▶ Exercise
Write out the entries below exactly, from the first line to the one with "Conventions.", both ends included.

▶ Dataset extract
(** * Catalog harvesting engine of the Bravo / Wolt scrapers

    A shallow embedding of the category flattener, the item fetcher, the
    identity-keyed product store, the harvest loop, the discovery sweep and
    the completeness check of [scripts/wolt_scraper_complete.py], of the
    variants in [wolt_complete_scraper.py] and [wolt_bravo_scraper.py], and of
    the price normalisation of [scripts/wolt_marketing_analysis.py].

    Conventions.
    - A Python value that is either [None] or a [str] is an [option string].
    - A JSON object field that the code reads with [dict.get] is a [jfield]:
      the key can be missing, hold [null], or hold a value.
    - The HTTP session is an external collaborator.  Every function that
      performs a request receives the [response] the session produced for it.
    - The pricing statistics take the prices as exact rationals ([Q]).  The
      discount computation, where rounding decides the outcome, is also
      given on IEEE binary64 numbers ([spec_float]), as Python computes
      it. *)

From Stdlib Require Import ZArith QArith Lia List String Ascii Bool PrimFloat
  SpecFloat.
From stdpp Require Import base option list strings gmap fin_maps countable.

Import ListNotations.
Local Open Scope string_scope.

(** ** JSON fields and Python values *)

Inductive jfield (A : Type) : Type :=
| Missing : jfield A
| Null : jfield A
| Val : A -> jfield A.
Arguments Missing {A}.
Arguments Null {A}.
Arguments Val {A} _.

(** [d.get(k)]: [None] when the key is missing or holds [null]. *)
Definition get {A} (f : jfield A) : option A :=
  match f with
  | Val a => Some a
  | _ => None
  end.

(** [d.get(k, dflt)]: the default replaces a missing key only. *)
Definition get_default {A} (f : jfield A) (dflt : A) : option A :=
  match f with
  | Missing => Some dflt
  | Null => None
  | Val a => Some a
  end.

(** Truthiness of a [str]-or-[None] value. *)
Definition truthy_str (v : option string) : bool :=
  match v with
  | Some s => negb (String.eqb s "")
  | None => false
  end.

(** What an f-string prints for a [str]-or-[None] value. *)
Definition py_str (v : option string) : string :=
  match v with
  | Some s => s
  | None => "None"
  end.

(** [s.count(c)] for a one-character needle. *)
Fixpoint count_char (c : ascii) (s : string) : nat :=
  match s with
  | EmptyString => 0
  | String a r => (if Ascii.eqb a c then 1 else 0) + count_char c r
  end.

Definition slash : ascii := "/"%char.

(** ** Category tree flattener *)

(** A node of the nested category document.  [raw_images] lists, for every
    entry of ['images'], what its ['url'] key holds; a missing
    ['subcategories'] or ['item_ids'] key is the empty list. *)
#[warnings="-register-all"]
Inductive raw_category : Type :=
| RawCategory (raw_id raw_name raw_slug raw_description : jfield string)
              (raw_images : list (jfield string))
              (raw_item_ids : list string)
              (raw_subcategories : list raw_category).

Definition raw_id (c : raw_category) : jfield string :=
  match c with RawCategory i _ _ _ _ _ _ => i end.
Definition raw_name (c : raw_category) : jfield string :=
  match c with RawCategory _ n _ _ _ _ _ => n end.
Definition raw_slug (c : raw_category) : jfield string :=
  match c with RawCategory _ _ s _ _ _ _ => s end.
Definition raw_description (c : raw_category) : jfield string :=
  match c with RawCategory _ _ _ d _ _ _ => d end.
Definition raw_images (c : raw_category) : list (jfield string) :=
  match c with RawCategory _ _ _ _ im _ _ => im end.
Definition raw_item_ids (c : raw_category) : list string :=
  match c with RawCategory _ _ _ _ _ ids _ => ids end.
Definition raw_subcategories (c : raw_category) : list raw_category :=
  match c with RawCategory _ _ _ _ _ _ subs => subs end.

(** Induction over category documents, with the hypothesis available for
    every subcategory. *)
Section RawCategoryInduction.
Variable P : raw_category -> Prop.
Hypothesis step : forall i n s d im ids subs,
  Forall P subs -> P (RawCategory i n s d im ids subs).

Fixpoint raw_category_rect' (c : raw_category) : P c :=
  match c with
  | RawCategory i n s d im ids subs =>
      step i n s d im ids subs
        ((fix all (l : list raw_category) : Forall P l :=
            match l with
            | [] => Forall_nil P
            | x :: r => Forall_cons P x r (raw_category_rect' x) (all r)
            end) subs)
  end.
End RawCategoryInduction.

(** The [cat_info] dictionary built for every node. *)
Record Category : Type := mkCategory {
  cat_id : option string;
  cat_name : option string;
  cat_slug : option string;
  cat_description : option string;
  cat_path : option string;
  cat_level : nat;
  cat_parent_path : option string;
  cat_image_url : option string;
  cat_has_subcategories : bool
}.

(** [f"{parent_path}/{name}" if parent_path else name] *)
Definition make_path (parent_path name : option string) : option string :=
  if truthy_str parent_path
  then Some (py_str parent_path ++ "/" ++ py_str name)
  else name.

(** [cat.get('images', [{}])[0].get('url') if cat.get('images') else None] *)
Definition first_image_url (images : list (jfield string)) : option string :=
  match images with
  | [] => None
  | u :: _ => get u
  end.

Definition cat_info (parent_path : option string) (level : nat)
    (cat : raw_category) : Category :=
  {| cat_id := get (raw_id cat);
     cat_name := get (raw_name cat);
     cat_slug := get (raw_slug cat);
     cat_description := get_default (raw_description cat) "";
     cat_path := make_path parent_path (get (raw_name cat));
     cat_level := level;
     cat_parent_path := parent_path;
     cat_image_url := first_image_url (raw_images cat);
     cat_has_subcategories :=
       negb (Nat.eqb (List.length (raw_subcategories cat)) 0) |}.

(** One iteration of the [for cat in categories] loop: the node's record,
    then the records of its subcategories one level deeper. *)
Fixpoint flatten_category (parent_path : option string) (level : nat)
    (cat : raw_category) {struct cat} : list Category :=
  match cat with
  | RawCategory _ name _ _ _ _ subs =>
      let path := make_path parent_path (get name) in
      cat_info parent_path level cat
        :: flat_map (flatten_category path (S level)) subs
  end.

(** [WoltComprehensiveScraper._flatten_categories] *)
Definition _flatten_categories (categories : list raw_category)
    (parent_path : option string) (level : nat) : list Category :=
  flat_map (flatten_category parent_path level) categories.

(** The call made by [get_categories]. *)
Definition flatten_document (categories : list raw_category) : list Category :=
  _flatten_categories categories (Some "") 0.

(** *** The variant of [wolt_bravo_scraper.py] *)

Record BravoCategory : Type := mkBravoCategory {
  bcat_id : option string;
  bcat_name : option string;
  bcat_slug : option string;
  bcat_description : option string;
  bcat_path : option string;
  bcat_level : nat;
  bcat_has_subcategories : bool;
  bcat_item_ids : list string;
  bcat_image_url : option string
}.

(** One iteration of the loop of [WoltBravoScraper.extract_all_categories].
    The level is [parent_path.count('/')]; on a [None] parent path that call
    raises [AttributeError], which nothing catches: the result is [None].
    The side table [category_map] does not influence the returned list and is
    left out. *)
Fixpoint extract_category (parent_path : option string)
    (cat : raw_category) {struct cat} : option (list BravoCategory) :=
  match cat with
  | RawCategory i name s d im ids subs =>
      match parent_path with
      | None => None
      | Some pp =>
          let path := make_path parent_path (get name) in
          let info :=
            {| bcat_id := get i;
               bcat_name := get name;
               bcat_slug := get s;
               bcat_description := get_default d "";
               bcat_path := path;
               bcat_level := count_char slash pp;
               bcat_has_subcategories := negb (Nat.eqb (List.length subs) 0);
               bcat_item_ids := ids;
               bcat_image_url := first_image_url im |} in
          match
            (fix extract_list (l : list raw_category) :=
               match l with
               | [] => Some []
               | c :: r =>
                   match extract_category path c with
                   | None => None
                   | Some here =>
                       match extract_list r with
                       | None => None
                       | Some rest => Some (here ++ rest)%list
                       end
                   end
               end) subs
          with
          | None => None
          | Some below => Some (info :: below)
          end
      end
  end.

Fixpoint extract_all_categories (categories : list raw_category)
    (parent_path : option string) : option (list BravoCategory) :=
  match categories with
  | [] => Some []
  | c :: r =>
      match extract_category parent_path c with
      | None => None
      | Some here =>
          match extract_all_categories r parent_path with
          | None => None
          | Some rest => Some (here ++ rest)%list
          end
      end
  end.

(** ** Items and the product store *)

(** The values an item field can hold, as far as the harvest looks at them:
    [None], a string or an integer. *)
Inductive pyval : Type :=
| PNone
| PStr (s : string)
| PInt (z : Z).

#[global] Instance pyval_eq_dec : EqDecision pyval.
Proof. solve_decision. Defined.

Definition pyval_encode (v : pyval) : unit + (string + Z) :=
  match v with
  | PNone => inl tt
  | PStr s => inr (inl s)
  | PInt z => inr (inr z)
  end.

Definition pyval_decode (x : unit + (string + Z)) : pyval :=
  match x with
  | inl _ => PNone
  | inr (inl s) => PStr s
  | inr (inr z) => PInt z
  end.

#[global] Instance pyval_countable : Countable pyval.
Proof.
  apply (inj_countable' pyval_encode pyval_decode).
  intros []; reflexivity.
Defined.

(** [bool(v)] *)
Definition truthy (v : pyval) : bool :=
  match v with
  | PNone => false
  | PStr s => negb (String.eqb s "")
  | PInt z => negb (Z.eqb z 0)
  end.

Definition of_str (v : option string) : pyval :=
  match v with
  | Some s => PStr s
  | None => PNone
  end.

(** A raw item is the JSON object of the response: a finite map from field
    names to values. *)
Abbreviation Item := (gmap string pyval).

(** [item.get(k)] *)
Definition item_get (item : Item) (k : string) : pyval :=
  default PNone (item !! k).

(** The product accumulator [self.all_products], keyed by item id. *)
Abbreviation Store := (gmap pyval Item).

(** ** Item fetcher *)

(** What the session call and the decoding of its body come to: a 2xx
    response whose body holds the given items (an absent ['items'] key is the
    empty list), an HTTP error status raised by [raise_for_status], or any
    other exception raised inside the [try] block of the fetcher (timeout,
    connection error, body that does not parse or is not an object with a
    list of objects under ['items']).  The ids of the items of a 2xx body
    are [None], strings or integers here; [listing] below adds the bodies
    with other ids. *)
Inductive response : Type :=
| RespOk (items : list Item)
| RespHttpError (status_code : nat)
| RespFailure.

(** The annotation loop of [get_category_items]. *)
Definition annotate (category_slug category_name : option string)
    (item : Item) : Item :=
  <["_category_name" := of_str category_name]>
    (<["_category_slug" := of_str category_slug]> item).

(** [WoltComprehensiveScraper.get_category_items] *)
Definition get_category_items (category_slug category_name : option string)
    (r : response) : list Item :=
  match r with
  | RespOk items => map (annotate category_slug category_name) items
  | RespHttpError status_code =>
      if Nat.eqb status_code 404 then [] else []
  | RespFailure => []
  end.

▶ Answer to this exercise
(** * Catalog harvesting engine of the Bravo / Wolt scrapers

    A shallow embedding of the category flattener, the item fetcher, the
    identity-keyed product store, the harvest loop, the discovery sweep and
    the completeness check of [scripts/wolt_scraper_complete.py], of the
    variants in [wolt_complete_scraper.py] and [wolt_bravo_scraper.py], and of
    the price normalisation of [scripts/wolt_marketing_analysis.py].

    Conventions.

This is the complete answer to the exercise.